I have to start off, by saying I haven’t made a deep study of the field, or of Afterpay, and I’ve only taken a small position in it, but I’m puzzled, even astounded by some of the criticism. For example:
If it’s only 4%, that’s lower than the net interest margin that many banks collect by loaning out in which some of those loans are collateralized by real estate. If this is the case, watch out for this one in a recession. Please correct me if I’m wrong. 4% spread isn’t much when you don’t even do credit checks.
Afterpay is not collecting 4% per YEAR, like a bank loan!!!
They make 4% in six weeks! The customer pays ¼ up front, ¼ in two weeks, and ¼ two weeks later, and a final ¼ two weeks later. And then they put the money back to work.
Compounded, that comes to roughly 41% per year.

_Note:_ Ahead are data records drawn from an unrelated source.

Lemma step_item_wf i s caps e caps' st :
  (e, caps') ∈ step_item src i s caps -> 0 <= s <= zlen src -> Forall (wf_capture s) caps ->
  wf_items (map status_of caps) [i] = Some st ->
  s <= e <= zlen src /\ Forall (wf_capture e) caps' /\ map status_of caps' = st.
Proof.
  intros He Hs Hw Hst.
  assert (forall e', (e, caps') = (e', caps) -> s <= e' <= zlen src ->
    map status_of caps = st -> s <= e <= zlen src /\ Forall (wf_capture e) caps'
    /\ map status_of caps' = st) as Hsame.
  { intros e' [= <- <-] ? ?. split; [done|]. split; [|done]. apply (wf_captures_mono s); [done|lia]. }
  assert (forall n, n = CAP_UNFINISHED \/ n = CAP_POSITION ->
    Forall (wf_capture s) (caps ++ [(s, n)])) as Hnew.
  { intros n Hn. apply Forall_app. split; [done|]. constructor; [|done]. unfold wf_capture. cbn.
    intuition lia. }
  destruct i; cbn [wf_items step_item] in *.
  - injection Hst as <-. apply list_elem_of_fmap in He as (n & He & Hn%counts_bound).
    apply (Hsame _ He); [|done]. pose proof (run_bound src s k Hs). lia.
  - case_match; [|done]. injection Hst as <-. apply list_elem_of_singleton in He as [= -> ->].
    split_and!; [lia..|auto|]. by rewrite map_app.
  - case_match; [|done]. injection Hst as <-. apply list_elem_of_singleton in He as [= -> ->].
    split_and!; [lia..|auto|]. by rewrite map_app.
  - rewrite (close_status_of s caps Hw) in Hst. destruct (close s caps) eqn:Hc; [|done].
    injection Hst as <-. apply list_elem_of_singleton in He as [= -> ->].
    split_and!; [lia..|by eapply close_wf|done].
  - injection Hst as <-. destruct (s =? zlen src); [|by apply elem_of_nil in He].
    apply list_elem_of_singleton in He. by apply (Hsame _ He); [lia|].
  - injection Hst as <-. destruct (text src s) as [|c l] eqn:Ht; [by apply elem_of_nil in He|].
    destruct (text_next src s c l ltac:(lia) Ht) as [Ht' Hlt].
    destruct (c =? x); [|by apply elem_of_nil in He].
    destruct (balanced x y 1 l) as [n|] eqn:Hb; [|by apply elem_of_nil in He].
    apply list_elem_of_singleton in He. apply (Hsame _ He); [|done].
    apply balanced_bound in Hb. rewrite <- Ht' in Hb.
    pose proof (points_len src (s + 1) _ (points_drop src (s + 1) ltac:(lia))) as Hlen.
    unfold text in Hb. lia.
  - injection Hst as <-. case_match; [|by apply elem_of_nil in He].
    apply list_elem_of_singleton in He. by apply (Hsame _ He); [lia|].
  - case_match eqn:Hl; [|done]. injection Hst as <-.
    destruct (caps !! Z.to_nat l) as [[i n]|]; [|by apply elem_of_nil in He].
    destruct (_ && bool_decide _) eqn:Hb in He; [|by apply elem_of_nil in He]. bool_simpl.
    apply list_elem_of_singleton in He. by apply (Hsame _ He); [lia|].
Qed.

(** * The result of a call of [match] *)

(** The first of the matches [l], or NULL when there is none; the state keeps
    its depth, and its captures when there is none. *)
Definition agrees (r : outcome (option Z * MatchState)) (l : list (Z * captures))
    (ms : MatchState) (caps : captures) : Prop :=
  exists ms', r = Ret (fst <$> head l, ms') /\ matchdepth ms' = matchdepth ms
    /\ holds ms' (match head l with Some (_, caps') => caps' | None => caps end).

And it’s not usury because the customer doesn’t pay the 4%, the merchant pays them for the service they provide.
And wait, that’s not all!
If they get paid $4 on the whole purchase price of $100, but they get paid $25 up front, they are actually getting paid $4 on $75. That comes out to 5.3%!.
If you compound that, they are getting about 56% per year!

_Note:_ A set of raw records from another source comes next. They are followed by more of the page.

(** Both searches find the first match of the pattern, with every pattern that
    has no errors. *)
Lemma str_find_aux_spec (find : bool) args s p init anchor pat its :
  luaL_checklstring args 1 = Ret s -> luaL_checklstring args 2 = Ret p ->
  luaL_optinteger args 3 1 = Ret init -> lua_toboolean args 4 = false ->
  anchored p = (anchor, pat) -> good_pattern pat its -> zlen s <= MAXSSIZE ->
  (length args <= 500)%nat ->
  str_find_aux find args
  = Ret (search_values find s its anchor (search_from init (zlen s))).
Proof.
  intros Hs Hp Hi H4 Ha Hgood Hlen Htop. unfold str_find_aux, search_values, search_from.
  rewrite Hs, Hp. cbn [outcome_bind]. rewrite Hi. cbn [outcome_bind]. rewrite H4, Ha.
  set (i := posrelat init (zlen s)). set (from := if i <? 1 then 1 else i).
  assert ((1 <=? i) && (zlen s + 1 <? i) = (zlen s + 1 <? from)) as ->.
  { subst from. pose proof (zlen_nonneg s). destruct (Z.ltb_spec i 1); lia. }
  destruct (Z.ltb_spec (zlen s + 1) from) as [|Hfrom]; [done|].
  assert (1 <= from) as Hfrom1 by (subst from; case_match; lia).
  assert (lua_gettop args <= 500) as Htop' by (unfold lua_gettop; lia).
  assert (0 <= lua_gettop args) by (unfold lua_gettop; lia).
  assert (exists b, (if find then nospecials p else Ret false) = Ret b
    /\ (b = true -> find = true /\ existsb special p = false)) as (b & -> & Hb).
  { destruct find; [|by exists false]. rewrite nospecials_spec. eexists. split; [done|].
    rewrite negb_true_iff. auto. }
  cbn [outcome_bind]. destruct b.
  - destruct Hb as [-> Hnos]; [done|].
    assert (pat = p /\ anchor = false) as [-> ->].
    { destruct p as [|c p]; [by injection Ha|]. cbn in Ha, Hnos.
      apply orb_false_iff in Hnos as [Hc _]. destruct (Z.eqb_spec c (ch "^"%char)) as [->|]; [done|].
      by injection Ha as <- <-. }
    replace (zlen s - from + 1) with (zlen s - (from - 1)) by lia.
    rewrite lmemfind_spec by lia. cbn [outcome_bind]. unfold first_match.
    assert (forall k, 0 <= k <= zlen s -> can_match s its k = occurs s p k) as Hsame
      by (intros k; apply (no_special_search p s its k Hnos Hgood)).
    rewrite (find_first_ext (occurs s p) (can_match s its)) by (intros; symmetry; apply Hsame; lia).
    pose proof (find_first_spec (can_match s its) (from - 1) (S (Z.to_nat (zlen s - (from - 1))))) as Hf.
    destruct (find_first _ _ _) as [k|]; [|done]. destruct Hf as (Hk & Hm & _).
    unfold find_values.
    destruct (no_special_search p s its k Hnos Hgood) as [_ Hk']. destruct Hk' as [_ ->]; [lia|done|done].
  - destruct (first_find_spec pat s its (good_regular _ _ Hgood) Hlen (S (S (length s))) anchor
      (from - 1) prepstate) as (ms' & -> & Hfound); [lia|done|unfold zlen in *; lia|].
    cbn [outcome_bind]. unfold first_match in *.
    pose proof (find_first_spec (can_match s its) (from - 1)
      (if anchor then 1%nat else S (Z.to_nat (zlen s - (from - 1))))) as Hf.
    destruct (find_first _ _ _) as [k|]; [|done]. destruct Hf as (Hk & Hm & _).
    specialize (Hfound k eq_refl). assert (0 <= k <= zlen s) by (destruct anchor; lia).
    cbn [fmap option_fmap option_map]. destruct find.
    + rewrite (push_best pat s its Hgood _ k) by (auto; lia). done.
    + rewrite (push_best pat s its Hgood _ k) by (auto; lia). done.
Qed.
End Api.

But wait, I’m not finished!
A third of the loan is only out for two weeks (and then they get it back to loan it out again), another third is out for four weeks, and a final third is out for six weeks. The average length of time the money is out is only four weeks . And I’m not making this up! Here’s what the company says: “Our entire receivables book has a weighted average duration of less than 30 days.”
Now four weeks goes thirteen times into a 52 week year. If you compound 5.3% thirteen times you get some really large numbers. I get about 76% per year!!! Do you think that’s adequate?
And then misconception two: all the competition makes it impossible for Afterpay to succeed:
I am wondering how AP can compete with companies like Affirm (check your Walmart) or even Synchrony (they have large unit offering financing solutions for merchants). The margins in this business are really small. The typical scenario for 0% loan being merchant has to pay the fee covering the credit loss and profit. With AP not using credit bureaus, it is almost impossible to match the credit loss.
I believe (but haven’t personally verified) that the world’s biggest Buy-Now-Pay-Later (BNPL) operator is Klarna
Well let’s see:
2016 $ 37 million
2017 $ 561 million (+1405%)
2018 $ 2,200 million (+ 289%)
2019 $ 5,200 million (+ 140%)
Total Income (Revenue):
2016 $ 2 million
2017 $ 29 million (+1535%)
2018 $ 117 million (+ 302%)
2019 $ 252 million (+ 115%)
So we have:
Total revenue from $2 million in $252 million in three years…
Underlying sales from $37 million to $5,200 million in three years…
Clearly the competition is killing them! Or is it? This is nothing like a standard buy now pay later setup where the consumer pays more. This spreads virally. Customers tell their friends and their friends tell their friends.
I just puzzles me how people can say these things.